┌──
Lemma path_dot_groups_build s :
  dot_groups s ->
  forall st tl, rest st = s ++ tl ->
  exists st', Path (Star true dot_group_re) st st'
              /\ rest st' = tl
              /\ pos st' = pos st + String.length s.
Proof.
  induction 1 as [|d s Dd Gs IH]; intros st tl E.
  - exists st. simpl in *. repeat split; [constructor|assumption|lia].
  - set (st0 := advance st (d ++ s ++ tl)).
    assert (E0 : rest st0 = d ++ (s ++ tl)) by reflexivity.
    pose proof (path_plus_digit_build st0 (s ++ tl) Dd E0) as Pd.
    destruct (IH (set_cap 2 (pos st) (moved st0 d (s ++ tl))) tl eq_refl)
      as (st' & P' & R' & Pos').
    exists st'. repeat split; [|assumption|].
    + eapply P_iter; [| |eassumption].
      * unfold dot_group_re. apply P_group. eapply P_seq; [|eassumption].
        eapply P_class; [reflexivity| |apply Ascii.eqb_refl].
        rewrite E. simpl. now rewrite append_assoc.
      * simpl. lia.
    + rewrite Pos'. simpl. rewrite length_append. lia.
Qed.

Lemma path_header_build num ws txt :
  numbering num ->
  string_forallb isspace ws = true ->
  string_forallb not_LF txt = true ->
  exists st', Path header_re (MState 0 (num ++ ws ++ txt ++ ":") []) st'.
Proof.
  intros (d & g & -> & Dd & Gg) Hw Ht.
  rewrite header_re_eq.
  set (l := (d ++ g) ++ ws ++ txt ++ ":").
  set (st0 := MState 0 l []).
  assert (E0 : rest st0 = d ++ (g ++ ws ++ txt ++ ":")).
  { unfold st0, l. simpl. now rewrite append_assoc. }
  pose proof (path_plus_digit_build st0 _ Dd E0) as Pd.
  destruct (path_dot_groups_build Gg (moved st0 d (g ++ ws ++ txt ++ ":"))
              (ws ++ txt ++ ":") eq_refl) as (s1 & Pg & R1 & _).
  set (s1' := set_cap 1 (pos st0) s1).
  assert (E1 : rest s1' = ws ++ (txt ++ ":")) by exact R1.
  pose proof (@path_star_class_build true Space isspace eq_refl
                ws s1' (txt ++ ":") Hw E1) as Pw.
  set (s2 := moved s1' ws (txt ++ ":")).
  assert (E2 : rest s2 = txt ++ ":") by reflexivity.
  pose proof (@path_star_class_build false AnyChar not_LF eq_refl
                txt s2 ":" Ht E2) as Pt.
  set (s3 := set_cap 3 (pos s2) (moved s2 txt ":")).
  exists (advance s3 EmptyString).
  eapply P_seq; [apply P_bol; reflexivity|].
  eapply P_seq; [apply P_group; eapply P_seq; eassumption|].
  eapply P_seq; [exact Pw|].
  eapply P_seq; [apply P_group; exact Pt|].
  eapply P_seq.
  - eapply P_class; [reflexivity|reflexivity|apply Ascii.eqb_refl].
  - apply P_eol. reflexivity.
Qed.
(** [2^e] *)
Definition pow2 (e : Z) : Q := (2 # 1) ^ e.

(** The integer nearest to [y], the even one of two that are as near. *)
Definition nearest_even (y : Q) : Z :=
  let f := Qfloor y in
  match (y - inject_Z f ?= 1 # 2)%Q with
  | Lt => f
  | Gt => f + 1
  | Eq => if Z.even f then f else f + 1
  end.

(** The exponent [e] of the last of the 53 bits of a positive [x]:
    [2^52 <= x / 2^e < 2^53].  The two logarithms place [x / 2^e] between
    [2^52] and [2^54]; the test settles which half it is in. *)
Definition ulp_exponent (x : Q) : Z :=
  let e := Z.log2 (Qnum x) - Z.log2 (Zpos (Qden x)) - 53 in
  if Qle_bool (pow2 53) (x / pow2 e) then e + 1 else e.

Definition double_pos (x : Q) : Q :=
  let e := ulp_exponent x in
  inject_Z (nearest_even (x / pow2 e)) * pow2 e.

(** The double nearest to [x], the one with an even last bit of two that
    are as near: what an arithmetic operation, or [JSON.parse] on a number,
    makes of its exact result [x]. *)
Definition double (x : Q) : Q :=
  match Qnum x with
  | Z0 => 0
  | Zpos _ => double_pos x
  | Zneg _ => - double_pos (- x)
  end.

(** [a + b], [a / b] and [a * b] on doubles. *)
Definition add (a b : Q) : Q := double (a + b).
Definition div (a b : Q) : Q := double (a / b).
Definition mul (a b : Q) : Q := double (a * b).

(** [a + b] on doubles that are integers: the sum is an integer again. *)
Definition plus (a b : Z) : Z := Qfloor (double (inject_Z (a + b))).

(** [Number(x.toFixed(2))] of a double [x], in hundredths.  [toFixed]
    works on the exact value of [x]: it strips the sign, takes the integer
    [n] with [n / 100 - x] closest to zero, the larger one when two are as
    close, and puts the sign back. *)
Definition toFixed2 (x : Q) : Z :=
  if Qle_bool 0 x
  then Qfloor (x * 100 + (1 # 2))%Q
  else - Qfloor ((- x) * 100 + (1 # 2))%Q.

(** The number a [DECIMAL(5,2)] column of [h] hundredths reads back as:
    the double nearest to [h / 100]. *)
Definition of_decimal (h : Z) : Q := double (inject_Z h / 100).

(** [x || 0] on a number that may be missing. *)
Definition or0 (x : option Z) : Z :=
  match x with
  | Some n => if n =? 0 then 0 else n
  | None => 0
  end.

End JsNumber.

(* ================================================================== *)
(** * Request bodies *)

(** A parsed JSON value.  Numbers are the integers. *)
#[warnings="-register-all"]
Inductive json :=
| JNull
| JBool (b : bool)
| JNum (n : Z)
| JStr (s : string)
| JArr (items : list json)
| JObj (fields : list (string * json)).

Module Zod.

(** Property access on a parsed object: the last binding of the name,
    [undefined] ([None]) when there is none. *)
Definition prop (name : string) (fields : list (string * json))
  : option json :=
  fold_left
    (fun found kv => if (fst kv =? name)%string then Some (snd kv) else found)
    fields None.

Definition is_hex (c : ascii) : bool :=
  let n := nat_of_ascii c in
  ((48 <=? n) && (n <=? 57) || (65 <=? n) && (n <=? 70)
   || (97 <=? n) && (n <=? 102))%nat.

(** [n] hexadecimal digits, then the rest. *)
Fixpoint hex_run (n : nat) (s : string) : option string :=
  match n with
  | O => Some s
  | S n =>
      match s with
      | String c s => if is_hex c then hex_run n s else None
      | EmptyString => None
      end
  end.

Definition dash (s : string) : option string :=
  match s with
  | String "-"%char s => Some s
  | _ => None
  end.

Definition and_then {A B} (x : option A) (f : A -> option B) : option B :=
  match x with Some a => f a | None => None end.

(** [z.string().uuid()]: the 8-4-4-4-12 layout of hexadecimal digits. *)
Definition is_uuid (s : string) : bool :=
  match
    and_then (and_then (and_then (and_then (and_then (and_then (and_then
      (and_then (hex_run 8 s) dash) (hex_run 4)) dash) (hex_run 4)) dash)
      (hex_run 4)) dash) (hex_run 12)
  with
  | Some EmptyString => true
  | _ => false
  end.

(** A schema reads a property that may be absent and either accepts it,
    with a value, or fails. *)
Definition schema (A : Type) : Type := option json -> option A.

Definition string_ : schema string :=
  fun v => match v with Some (JStr s) => Some s | _ => None end.

Definition uuid : schema string :=
  fun v =>
    match v with
    | Some (JStr s) => if is_uuid s then Some s else None
    | _ => None
    end.

Definition optional {A} (inner : schema A) : schema (option A) :=
  fun v =>
    match v with
    | None => Some None
    | Some _ => option_map Some (inner v)
    end.

Definition number_default (d : Z) : schema Z :=
  fun v =>
    match v with
    | None => Some d
    | Some (JNum n) => Some n
    | _ => None
    end.

Definition record_any : schema (list (string * json)) :=
  fun v => match v with Some (JObj fields) => Some fields | _ => None end.

End Zod.

(* ================================================================== *)
(** * Tables *)

Definition option_eqb {A} (eqb : A -> A -> bool) (x y : option A) : bool :=
  match x, y with
  | Some a, Some b => eqb a b
  | None, None => true
  | _, _ => false
  end.

(** PostgREST's [.single()]: the row when exactly one row was selected,
    [null] otherwise. *)
Definition single {A} (rows : list A) : option A :=
  match rows with
  | [r] => Some r
  | _ => None
  end.

(** [event_type]: the closed enum of [eventSchema]. *)
Inductive EventType := view | like | comment | share | click | impression.

Module TenantUser.
Record t := { tenant_id : string; user_id : string; role : string }.
End TenantUser.

Module ContentItem.
Record t := {
  id : string;
  type : string;
  text_content : option string;
  platform : option string;
  created_at : string
}.
End ContentItem.

Module ScheduledPost.
Record t := {
  id : string;
  content_item_id : option string;
  scheduled_at : string;
  published_at : option string;
  status : string
}.
End ScheduledPost.

Module AnalyticsEvent.
Record t := {
  id : nat;
  tenant_id : string;
  content_item_id : option string;
  scheduled_post_id : option string;
  event_type : EventType;
  platform : string;
  event_value : Z;
  event_metadata : list (string * json);
  external_event_id : option string
}.
End AnalyticsEvent.

(** What an [INTEGER] column holds. *)
Definition fits_integer (n : Z) : bool :=
  (- 2147483648 <=? n) && (n <=? 2147483647).

(** What a [DECIMAL(5,2)] column holds, in hundredths: up to 999.99 in
    magnitude. *)
Definition fits_decimal_5_2 (h : Z) : bool := Z.abs h <? 100000.

(** A row of [post_analytics].  The counters are the INTEGER columns, the
    two rates the DECIMAL(5,2) columns (in hundredths); [columns] says that
    the fields are values of their columns, which the store sees to on
    every write. *)
Record PostAnalytics := {
  id : nat;
  tenant_id : string;
  content_item_id : option string;
  scheduled_post_id : option string;
  platform : string;
  views : Z;
  likes : Z;
  comments : Z;
  shares : Z;
  clicks : Z;
  impressions : Z;
  engagement_rate : Z;
  click_through_rate : Z;
  unique_viewers : Z;
  reach : Z;
  date : string
}.

Definition columns (r : PostAnalytics) : bool :=
  fits_integer (views r) && fits_integer (likes r)
  && fits_integer (comments r) && fits_integer (shares r)
  && fits_integer (clicks r) && fits_integer (impressions r)
  && fits_decimal_5_2 (engagement_rate r)
  && fits_decimal_5_2 (click_through_rate r)
  && fits_integer (unique_viewers r) && fits_integer (reach r).

Record Database := {
  tenant_users : list TenantUser.t;
  content_items : list ContentItem.t;
  scheduled_posts : list ScheduledPost.t;
  analytics_events : list AnalyticsEvent.t;
  post_analytics : list PostAnalytics
}.

Definition with_post_analytics (db : Database) (rows : list PostAnalytics)
  : Database :=
  {| tenant_users := tenant_users db;
     content_items := content_items db;
     scheduled_posts := scheduled_posts db;
     analytics_events := analytics_events db;
     post_analytics := rows |}.

Definition with_analytics_events (db : Database)
  (rows : list AnalyticsEvent.t) : Database :=
  {| tenant_users := tenant_users db;
     content_items := content_items db;
     scheduled_posts := scheduled_posts db;
     analytics_events := rows;
     post_analytics := post_analytics db |}.

(** The columns an [update] or an [insert] of [post_analytics] may carry:
    the object [updates] of [updatePostAnalytics]. *)
Record Updates := {
  u_views : option Z;
  u_likes : option Z;
  u_comments : option Z;
  u_shares : option Z;
  u_clicks : option Z;
  u_impressions : option Z;
  u_engagement_rate : option Z;
  u_click_through_rate : option Z
}.

Definition or_else {A} (x : option A) (d : A) : A :=
  match x with Some a => a | None => d end.

(** [{ ...existing, ...updates }], which is also what [update(updates)]
    leaves in the updated row. *)
Definition spread (existing : PostAnalytics) (u : Updates) : PostAnalytics :=
  {| id := id existing;
     tenant_id := tenant_id existing;
     content_item_id := content_item_id existing;
     scheduled_post_id := scheduled_post_id existing;
     platform := platform existing;
     views := or_else (u_views u) (views existing);
     likes := or_else (u_likes u) (likes existing);
     comments := or_else (u_comments u) (comments existing);
     shares := or_else (u_shares u) (shares existing);
     clicks := or_else (u_clicks u) (clicks existing);
     impressions := or_else (u_impressions u) (impressions existing);
     engagement_rate := or_else (u_engagement_rate u) (engagement_rate existing);
     click_through_rate :=
       or_else (u_click_through_rate u) (click_through_rate existing);
     unique_viewers := unique_viewers existing;
     reach := reach existing;
     date := date existing |}.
└──
Transcribe the records above exactly, beginning at the line that contains "double_pos (- x)" and ending with the line that contains "if Qle_bool 0 x", both included, and nothing else.

## SOLVED EXERCISE
  | Zneg _ => - double_pos (- x)
  end.

(** [a + b], [a / b] and [a * b] on doubles. *)
Definition add (a b : Q) : Q := double (a + b).
Definition div (a b : Q) : Q := double (a / b).
Definition mul (a b : Q) : Q := double (a * b).

(** [a + b] on doubles that are integers: the sum is an integer again. *)
Definition plus (a b : Z) : Z := Qfloor (double (inject_Z (a + b))).

(** [Number(x.toFixed(2))] of a double [x], in hundredths.  [toFixed]
    works on the exact value of [x]: it strips the sign, takes the integer
    [n] with [n / 100 - x] closest to zero, the larger one when two are as
    close, and puts the sign back. *)
Definition toFixed2 (x : Q) : Z :=
  if Qle_bool 0 x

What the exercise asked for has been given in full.